The Ethos system—developed by Varian, a Siemens Healthineers company—combines an image-guided radiation therapy powerhouse with adaptive capabilities to deliver a highly personalized treatment in a typical radiotherapy treatment timeslot. Powered by artificial intelligence, it enables the clinical team to personalize the patient's treatment based on images of the patient’s anatomy taken at the time of treatment. The goal is to better target the tumor and potentially improve overall outcomes with a reduction in dose to healthy tissue.
“With Ethos, we are adapting the machine to the patient, rather than adapting the patient to the machine,” said John P. Lowden, MS, DABR, Senior Medical Physicist at the Goshen Center for Cancer Care. “Ethos, with its built-in artificial intelligence working at the necessary speed, has made this practical—we can complete these treatments in a reasonable timeframe that doesn’t negatively impact patients.”
According to Houman Vaghefi, MD, PhD, Radiation Oncologist at the Goshen Center for Cancer Care, his team has been focused on adaptive treatment of patients with pelvic cancers such as prostate cancer, or gynecological malignancies like cervical or uterine cancer. “This treatment is especially beneficial for these patients because, when treating in these areas, we expect a lot of daily anatomic variability due to physiological processes like bladder filling. Adaptation of treatment plans wasn’t feasible in the past as it would have required putting the treatment on hold, generating new images, recontouring, replanning, and this would have taken several days. With Ethos, we can use real-time contouring and treatment planning in a matter of minutes, with the goal of making the plan even better.”

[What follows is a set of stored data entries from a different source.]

Lemma BuildChain_deterministic_witness :
  exists c, BuildChain demo_plugins DefaultDefaults = Ok c /\ BuildChain (rev demo_plugins) DefaultDefaults = Ok c.
Proof.
  pose proof (BuildChain_deterministic demo_plugins (rev demo_plugins) DefaultDefaults
    ltac:(apply (bool_decide_unpack _); vm_compute; exact I) (Permutation_rev _)) as H.
  destruct (BuildChain demo_plugins DefaultDefaults) as [c|e] eqn:E; [|vm_compute in E; discriminate E].
  exists c. split; [reflexivity|].
  destruct (BuildChain (rev demo_plugins) DefaultDefaults) as [c'|]; [by rewrite H|destruct H].
Defined.

(** ** Bodies and errors *)

(** [BuildChain] fails only on a phase name it does not know, and a manifest
    that passed [Validate] has none: every filter it declares compiles and a
    chain can be built from any set of validated manifests. *)
Lemma BuildChain_total (ms : list Manifest) d :
  Forall (fun m => Validate m = Ok tt) ms ->
  exists css c, Forall2 (fun m cs => CompileFilters m = Ok cs) ms css /\
    BuildChain (zip_with (fun m cs => mkPluginFilters (Key m) cs
                  (HasPermission m PermFilterAuthenticate)) ms css) d = Ok c.
Proof.
  intros H.
  assert (exists css, Forall2 (fun m cs => CompileFilters m = Ok cs /\
            Forall (fun cf => is_Some (phaseFromName (f_phase (Decl cf)))) cs) ms css) as [css Hc].
  { induction H as [|m ms Hm _ [css IH]]; [by exists []|].
    assert (Forall (FilterOK m) (Filters m)) as Hf.
    { unfold Validate in Hm. peel_all Hm.
      by destruct (proj1 (res_fold_unique_ok _ _ _ (check_filter_step m) _) (ex_intro _ _ Hr0)). }
    destruct (CompileFilters_ok m Hf) as (cs & Hcs & Hd). exists (cs :: css). constructor; [|done].
    split; [done|]. rewrite <- Hd, Forall_fmap in Hf. eapply list.Forall_impl; [exact Hf|].
    intros cf [Hph _ _ _ _ _ _]. by apply phaseFromName_known. }
  exists css. unfold BuildChain. clear H. generalize EmptyChain as c0.
  induction Hc as [|m cs ms css [Hm Hcs] _ IH]; intros c0.
  { eexists. split; [constructor|done]. }
  cbn [zip_with res_fold pf_Filters].
  pose proof (proj2 (add_filters_ok (fill_defaults d)
    (mkPluginFilters (Key m) cs (HasPermission m PermFilterAuthenticate)) cs c0) Hcs) as Hok.
  apply is_ok_spec in Hok as [c1 ->]. cbn [res_bind].
  destruct (IH c1) as (c & Hf & Hb). exists c. split; [by constructor|done].
Qed.
Lemma Launched_one m0 pkg started m l m' index :
  Launched m0 pkg started m -> launchOne handshake pkg index m = (Some l, m') ->
  Launched m0 pkg (started ++ [l]) m'.
Proof using Type.
  intros H E. pose proof (Launched_keeps _ _ _ _ H) as Hk. destruct H as [Ho Hn Hf Hr].
  apply launchOne_spec in E as (Ho1 & _ & [Hlf Hli] & Hrest).
  assert (Hold : forall x, x ∈ started -> x <> l).
  { intros x Hx. apply (proj1 (list.Forall_forall _ _) Hf) in Hx as (_ & i & Hi & _). congruence. }
  split.
  - by transitivity m.
  - apply list.NoDup_app. split; [done|]. split; [|apply NoDup_singleton].
    intros x Hx ->%list_elem_of_singleton. by apply (Hold l Hx).
  - apply list.Forall_app. split.
    + apply list.Forall_forall. intros x Hx.
      pose proof (proj1 (list.Forall_forall _ _) Hf x Hx) as (Hx0 & i & Hi & Hs).
      split; [done|]. exists i. by rewrite (Hrest x (Hold x Hx)).
    + apply list.Forall_singleton. split; [|done]. by eapply lookup_weaken_None.
  - intros x [Hx Hxl%not_elem_of_cons]%not_elem_of_app. rewrite Hrest by naive_solver. by apply Hr.
Qed.

(** Every process started since [m0] is gone, every older one untouched. *)
Definition rolled_back (m0 m : manager) : Prop :=
  only_heap m0 m /\ keeps (heap (mw m0)) (heap (mw m)) /\
  forall l, heap (mw m0) !! l = None -> is_Some (heap (mw m) !! l) -> exited m l.

Lemma launch_loop_spec m0 pkg todo : forall index started m r m',
  Launched m0 pkg started m ->
  launch_loop handshake pkg todo index started m = (r, m') ->
  match r with
  | Some ls => length ls = (length started + todo)%nat /\ Launched m0 pkg ls m'
  | None => rolled_back m0 m'
  end.
Proof using Type.
  induction todo as [|todo IH]; intros index started m r m' H Hl; cbn [launch_loop] in Hl.
  { injection Hl as <- <-. by rewrite Nat.add_0_r. }
  destruct (launchOne handshake pkg index m) as [[l|] m1] eqn:E1.
  - apply (Launched_one m0 _ started) in E1; [|done]. apply (IH _ _ _ _ _ E1) in Hl.
    destruct r; [|done]. rewrite length_app in Hl. cbn [length] in Hl. split; [lia|apply Hl].
  - injection Hl as <- <-. apply launchOne_spec in E1 as (Ho1 & _ & Hh).
    pose proof (Launched_keeps _ _ _ _ H) as Hk. destruct H as [Ho Hn Hf Hr].
    assert (Hnew : forall l, is_Some (heap (mw m0) !! l) -> l ∉ started).
    { intros l [i Hi] Hin. apply (proj1 (list.Forall_forall _ _) Hf) in Hin as (? & _). congruence. }
    split; [|split].
    + transitivity m1; [by transitivity m|apply kill_all_only_heap].
    + apply map_subseteq_spec. intros x i Hx. rewrite kill_all_other, Hh by eauto.
      by eapply lookup_weaken.
    + intros x Hx Hs. destruct (decide (x ∈ started)); [by apply kill_all_in|].
      rewrite kill_all_other, Hh, Hr, Hx in Hs by done. by destruct Hs.
Qed.

Lemma launchAll_spec pkg m r m' :
  launchAll handshake pkg m = (r, m') ->
  match r with
  | Some ls => Z.of_nat (length ls) = ReplicaCount (p_Manifest pkg) /\ ls <> [] /\ Launched m pkg ls m'
  | None => rolled_back m m'
  end.
Proof using Type.
  unfold launchAll. intros E. apply (launch_loop_spec m) in E.
  - destruct r as [ls|]; [|done]. destruct E as [E H]. simpl in E.
    assert (1 <= ReplicaCount (p_Manifest pkg)) as H1.
    { unfold ReplicaCount. destruct (Z.leb_spec (Replicas (mf_runtime (p_Manifest pkg))) 0); lia. }
    split; [lia|]. split; [|done]. intros ->. simpl in E. lia.
  - split; [done|apply NoDup_nil_2|by apply list.Forall_nil|done].
Qed.

(** What publishing the freshly launched [insts] of [pkg] under [key] means. *)
Record Published (key : string) (pkg : Package) (insts : list loc) (m m' : manager) : Prop := mkPublished {
  pu_count : Z.of_nat (length insts) = ReplicaCount (p_Manifest pkg);
  pu_nodup : NoDup insts;
  pu_ready : Forall (fresh_ready pkg (heap (mw m)) m') insts;
  pu_routes : SnapReplicas (w_current (mw m')) key (mw m') = insts;
  pu_regs : regs (mw m') = <[key := RegOf key pkg insts]> (regs (mw m));
  pu_inv : RegInv (mw m');
  pu_enabled : enabled m' = {[key]} ∪ enabled m;
  pu_watched : watched m' = watched m ++ insts;
  pu_clean : crashes m' = delete key (crashes m) /\ quarantined m' = delete key (quarantined m)
}.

According to Lowden, during adaptive radiotherapy sessions, the Goshen team is choosing the newly adapted plan most of the time, as opposed to the original treatment plan, having seen that it would enable greater protection of healthy tissue.
The Goshen radiation oncology team currently uses the Ethos system to serve about 8-10 adaptive radiotherapy patients each day. They find that the Ethos system is easier on patients because it runs quietly, and treatments are completed very quickly. The system is also used for conventional image-guided radiotherapy treatments when adaptive radiation therapy is not needed.
“Completing over 1,000 Ethos adaptive therapy sessions is a fantastic achievement,” said Kevin O’Reilly, President, Radiation Oncology Solutions, Varian. “We are honored to be working with the Goshen Center for Cancer Care to help provide patient-centric, personalized care to patients and together achieve a world without fear of cancer.”